Flowers, fruit, flasks and coffee pots: 10 still lifes that move us
From 17th-century paintings of quinces and roses with a moral message to contemporary meditations on domesticity and autobiography, here are 10 still lifes that redefined the genre. Illustrated with works coming to auction at Christie’s
Fede Galizia, A glass compote with peaches, jasmine flowers, quinces and a grasshopper, circa 1600
The invention of the genre of still-life paintings of fruit has traditionally been attributed to Caravaggio (1571-1610), who created his famous Basket of Fruit at some point between 1597 and 1600. Yet within a matter of years, or possibly even months, of that painting’s completion, another Milanese artist, Fede Galizia (1578-1630), began a series of oils on the same theme that rivalled Caravaggio’s work.
A glass compote with peaches, jasmine flowers, quinces and a grasshopper, made in the first years of the 1600s, highlights Galizia’s mastery of the new genre in her use of precise observation and modulations of light and shadow to bring the flora and fauna to vivid life. Her work, like Caravaggio’s, contains a moralising message: the grasshopper, symbolic of the passage of time, is placed next to a sliced-open quince that represents fertility. Together, these motifs invite the viewer to ponder the fragility of life.

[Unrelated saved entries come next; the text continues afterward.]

(** The phases of [reconcile_placement], one by one. *)
Lemma bring_up_elem a r :
  a ∈ bring_up p observations r ↔ ¬ retiring r ∧
  (((∀ o, ¬ seen nodes r o) ∧ a = Allocate (br_binding r)) ∨
   ∃ o, seen nodes r o ∧
     ((or_lifecycle o = Allocated ∧ a = target_action p StartLearner r) ∨
      (or_lifecycle o = Learner ∧ or_caught_up o = true ∧ a = target_action p Promote r))).
Proof using Hobs.
  unfold bring_up. destruct (is_retiring r) eqn:Hr.
  { apply is_retiring_true in Hr. rewrite elem_of_nil. naive_solver. }
  apply is_retiring_false in Hr. destruct (observe observations r) as [o|] eqn:Ho.
  - assert (∀ o', seen nodes r o' ↔ o' = o) as Hs.
    { intros o'. rewrite <-observe_Some, Ho. naive_solver. }
    assert ((∀ o', ¬ seen nodes r o') ↔ False) as -> by naive_solver.
    setoid_rewrite Hs. clear Ho Hs. case_bool_decide; [|case_bool_decide; [destruct (or_caught_up o) eqn:Hc|]];
      cbn; rewrite ?list_elem_of_singleton, ?elem_of_nil; (split; [naive_solver|]);
      intros (_ & [[[] _]|(? & -> & [[? ->]|(? & ? & ->)])]); congruence.
  - rewrite observe_None in Ho. rewrite list_elem_of_singleton. naive_solver.
Qed.

Lemma transfer_elem a v r :
  a ∈ transfer p observations v r ↔ retiring r ∧
  ∃ o, seen nodes r o ∧ or_leader_id o = Some (rb_replica_id (br_binding r)) ∧
    a = TransferLeader (pl_graph_id p) (pl_shard_id p) (pl_placement_epoch p)
          (rb_replica_id (br_binding r)) v.
Proof using Hobs.
  unfold transfer. destruct (is_retiring r) eqn:Hr; cbn [negb orb].
  2: { apply is_retiring_false in Hr. rewrite elem_of_nil. naive_solver. }
  apply is_retiring_true in Hr. destruct (observe observations r) as [o|] eqn:Ho.
  - assert (∀ o', seen nodes r o' ↔ o' = o) as Hs.
    { intros o'. rewrite <-observe_Some, Ho. naive_solver. }
    assert (rb_replica_id (or_binding o) = rb_replica_id (br_binding r)) as Hid.
    { apply observe_Some in Ho as (n & _ & _ & Hk). by injection Hk. }
    setoid_rewrite Hs. unfold is_leader. rewrite Hid.
    case_bool_decide; rewrite ?list_elem_of_singleton, ?elem_of_nil; naive_solver.
  - rewrite observe_None in Ho. rewrite elem_of_nil. naive_solver.
Qed.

In 1630, in her early fifties, Galizia succumbed to the plague. Like most women artists of her time, she was denied her place in the art-historical cannon, and her pioneering still lifes were attributed to her male contemporaries.
Rachel Ruysch, Tulips, rose, honeysuckle, apple blossom, poppies and other flowers in a glass vase, with a butterfly, on a marble ledge, early 1690s
Horticulture was all the rage in 17th-century Holland. During the 1630s, the market for the most coveted flower bulbs reached such dizzying heights that it resulted in a period of so-called ‘tulip mania’.
In the context of this obsession, painters like Jan Brueghel the Elder (1568-1625) and Ambrosius Bosschaert (1573-1621) began to produce the first pictures exclusively of flowers. But it would be the daughter of a professor at Amsterdam’s botanical gardens that would take the genre to a new level of sophistication.
Rachel Ruysch (1664-1750) was lauded during her lifetime for her whimsical, asymmetric compositions and the incredible detail with which she painstakingly painted every minute leaf and petal. She rose through the male-dominated ranks to become court painter to Johann Wilhelm, Elector Palatine, and sold her flower pictures for impressive sums — up to 1,200 guilders each. When she died, a volume of poems was published in her honour, with the authors declaring her an ‘art goddess’ whose still lifes would endure for eternity.
Jean-Baptiste Siméon Chardin, A Dead Rabbit and a Satchel, circa 1720s
In 1728, Jean-Baptiste Siméon Chardin (1699-1779) presented two paintings for admittance to the Paris Academy. One was The Ray, depicting a dark table covered in bloody seafood and kitchen utensils; the other was The Buffet, which shows a shadowy pyramid of fruit. What made this submission unusual, however, was that it came at a time when Rococo art, with its pastel colours and amorous themes, was the height of fashion in France.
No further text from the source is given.